___ Data supplied
(* ===== verification/PyValue.v ===== *)
(** * Python values that are attributes of a request

    A request holds JSON values, tensors, lists and tuples that mix them, dictionaries,
    random generators, and objects whose inside no code modelled here looks at. *)

From Stdlib Require Import DecimalString DecimalZ.
From S2P Require Import Prelude PyJson Codec.
Local Open Scope string_scope.
Local Open Scope Z_scope.

Inductive pyval :=
  | PJson (j : Json)
  | PTensor (t : tensor)
  | PList (l : list pyval)
  | PTuple (l : list pyval)
  | PDict (d : list (string * pyval))
  | PGenerator (seed : Z)
  | PObject (kind : string).

Abbreviation PNone := (PJson JNull).

Definition is_none (v : pyval) : bool :=
  match v with PNone => true | _ => false end.

Lemma is_none_false v : is_none v = false ↔ v ≠ PNone.
Proof. destruct v as [[]| | | | | |]; naive_solver. Qed.

(** [bool(v)]; an object is true, a tensor is not asked. *)
Definition py_truthy (v : pyval) : bool :=
  match v with
  | PJson j => json_truthy j
  | PList [] | PTuple [] | PDict [] => false
  | _ => true
  end.

(** The number a JSON scalar is in a comparison: [True == 1]. *)
Definition json_num (j : Json) : option Z :=
  match j with
  | JBool b => Some (if b then 1 else 0)
  | JInt z => Some z
  | _ => None
  end.

(** [v == d] for a default [d] that is a scalar. *)
Definition py_eq (v : pyval) (d : Json) : bool :=
  match v with
  | PJson j =>
      match json_num j, json_num d with
      | Some a, Some b => a =? b
      | None, None =>
          match j, d with
          | JNull, JNull => true
          | JStr a, JStr b => bool_decide (a = b)
          | _, _ => false
          end
      | _, _ => false
      end
  | _ => false
  end.

(** ** [json.dumps] of a value

    What serialising a value and parsing it again gives; [TypeError] where it holds
    something JSON has no form for. *)
Fixpoint json_of (v : pyval) : res Json :=
  match v with
  | PJson j => Ok j
  | PList l | PTuple l =>
      js ← (fix go (l : list pyval) : res (list Json) :=
        match l with
        | [] => Ok []
        | v :: l => j ← json_of v; js ← go l; Ok (j :: js)
        end) l;
      Ok (JList js)
  | PDict d =>
      js ← (fix go (d : list (string * pyval)) : res (dict Json) :=
        match d with
        | [] => Ok []
        | (k, v) :: d => j ← json_of v; js ← go d; Ok ((k, j) :: js)
        end) d;
      Ok (JObj js)
  | PTensor _ | PGenerator _ | PObject _ => Raise TypeError
  end.

Fixpoint json_of_dict (d : dict pyval) : res (dict Json) :=
  match d with
  | [] => Ok []
  | (k, v) :: d => j ← json_of v; js ← json_of_dict d; Ok ((k, j) :: js)
  end.

Lemma json_of_dict_get d js :
  json_of_dict d = Ok js →
  dkeys js = dkeys d ∧
  ∀ k, match dget k d with
       | Some v => ∃ j, json_of v = Ok j ∧ dget k js = Some j
       | None => dget k js = None
       end.
Proof.
  revert js. induction d as [|[k1 v1] d IH]; intros js H; simpl in H; [by simplify_eq|].
  destruct (json_of v1) as [j1|] eqn:E1; [|done]. simpl in H.
  destruct (json_of_dict d) as [js1|] eqn:E2; [|done]. simpl in H. injection H as <-.
  destruct (IH _ eq_refl) as [Hk Hg]. split; [simpl; by rewrite <-Hk|].
  intros k. simpl. case_decide; [eauto|]. apply Hg.
Qed.

(** [int(v)] of a JSON value; a string is an optional minus sign and decimal digits
    (surrounding blanks, a plus sign and underscores, which Python takes too, are not
    modelled). *)
Definition py_int (j : Json) : res Z :=
  match j with
  | JInt z => Ok z
  | JBool b => Ok (if b then 1 else 0)
  | JStr s => match NilZero.int_of_string s with
              | Some i => Ok (Z.of_int i)
              | None => Raise ValueError
              end
  | JNull | JList _ | JObj _ => Raise TypeError
  end.

Lemma py_int_str z : py_int (JStr (dumps_int z)) = Ok z.
Proof.
  unfold py_int, dumps_int. rewrite string_of_to_int. f_equal. apply DecimalZ.of_to.
Qed.

(** ** Tensor fields as the transfer layer sees them *)

Definition item_of (v : pyval) : item :=
  match v with PTensor t => ITensor t | PNone => INone | _ => IOther end.
Definition field_of (v : pyval) : field :=
  match v with
  | PTensor t => FTensor t
  | PList l => FList (item_of <$> l)
  | PNone => FNone
  | _ => FOther
  end.
Definition val_of_item (i : item) : pyval :=
  match i with ITensor t => PTensor t | INone => PNone | IOther => PObject "" end.
Definition val_of_field (f : field) : pyval :=
  match f with
  | FTensor t => PTensor t
  | FList l => PList (val_of_item <$> l)
  | FNone => PNone
  | FOther => PObject ""
  end.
______
Lines in the listing above that contain the word "intros" must be copied; leave out the rest.

  revert js. induction d as [|[k1 v1] d IH]; intros js H; simpl in H; [by simplify_eq|].
  intros k. simpl. case_decide; [eauto|]. apply Hg.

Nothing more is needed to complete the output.